### EXERCISE DETAILS:
Lines from the one containing "Lemma tomb_prio_ne ns" through the end of the entries below: set them down exactly, both ends included, with nothing added.

### DATA IN THIS EXERCISE:
Lemma TombsPrefix_eq k : wf_key k -> TombsPrefix s k = ns ++ str "/t" ++ k.
Proof using Hns.
  intros Hk. unfold TombsPrefix. change tombsNamespace_ with ["t"%char].
  rewrite KeyPrefix_ns, ChildString_key, <-app_assoc by first [done|by apply wf_key_ns]. done.
Qed.

Lemma KeysKey_eq k : wf_key k -> KeysKey s k = ns ++ str "/k" ++ k.
Proof using Hns.
  intros Hk. unfold KeysKey. change keysNamespace_ with ["k"%char].
  rewrite KeyPrefix_ns, ChildString_key, <-app_assoc by first [done|by apply wf_key_ns]. done.
Qed.

Lemma prefix_key_wf c k : c <> slash -> wf_key k -> wf_key (ns ++ [slash; c] ++ k).
Proof using Hns. intros Hc Hk. rewrite app_assoc. apply wf_key_app; [by apply wf_key_ns|done]. Qed.

Lemma elem_key_eq k id :
  wf_key k -> wf_id id -> ChildString (ElemsPrefix s k) id = elem_key ns k id.
Proof using Hns.
  intros Hk Hid. rewrite ElemsPrefix_eq, ChildString_key by
    first [done|by apply wf_id_key|by apply prefix_key_wf].
  unfold elem_key. by rewrite <-!app_assoc.
Qed.

Lemma tomb_key_eq k id :
  wf_key k -> wf_id id -> ChildString (TombsPrefix s k) id = tomb_key ns k id.
Proof using Hns.
  intros Hk Hid. rewrite TombsPrefix_eq, ChildString_key by
    first [done|by apply wf_id_key|by apply prefix_key_wf].
  unfold tomb_key. by rewrite <-!app_assoc.
Qed.

Lemma value_key_eq k : wf_key k -> ValueKey s k = value_key ns k.
Proof using Hns.
  intros Hk. unfold ValueKey. rewrite KeysKey_eq, ChildString_name by
    first [done|apply wf_name_valueSuffix|by apply (prefix_key_wf "k"%char)]. unfold value_key. by rewrite <-!app_assoc.
Qed.

Lemma prio_key_eq k : wf_key k -> PriorityKey s k = prio_key ns k.
Proof using Hns.
  intros Hk. unfold PriorityKey. rewrite KeysKey_eq, ChildString_name by
    first [done|apply wf_name_prioritySuffix|by apply (prefix_key_wf "k"%char)]. unfold prio_key. by rewrite <-!app_assoc.
Qed.
End layout.

(** ** Disjointness *)

Ltac key_clash := 
  unfold elem_key, tomb_key, value_key, prio_key; simpl; intros Hclash;
  apply (inj (app _)) in Hclash; simpl in Hclash; congruence.

Lemma elem_tomb_ne ns k id k' id' : elem_key ns k id <> tomb_key ns k' id'.
Proof. key_clash. Qed.
Lemma elem_value_ne ns k id k' : elem_key ns k id <> value_key ns k'.
Proof. key_clash. Qed.
Lemma elem_prio_ne ns k id k' : elem_key ns k id <> prio_key ns k'.
Proof. key_clash. Qed.
Lemma tomb_value_ne ns k id k' : tomb_key ns k id <> value_key ns k'.
Proof. key_clash. Qed.
Lemma tomb_prio_ne ns k id k' : tomb_key ns k id <> prio_key ns k'.
Proof. key_clash. Qed.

### RESPONSE AREA:
Lemma tomb_prio_ne ns k id k' : tomb_key ns k id <> prio_key ns k'.
Proof. key_clash. Qed.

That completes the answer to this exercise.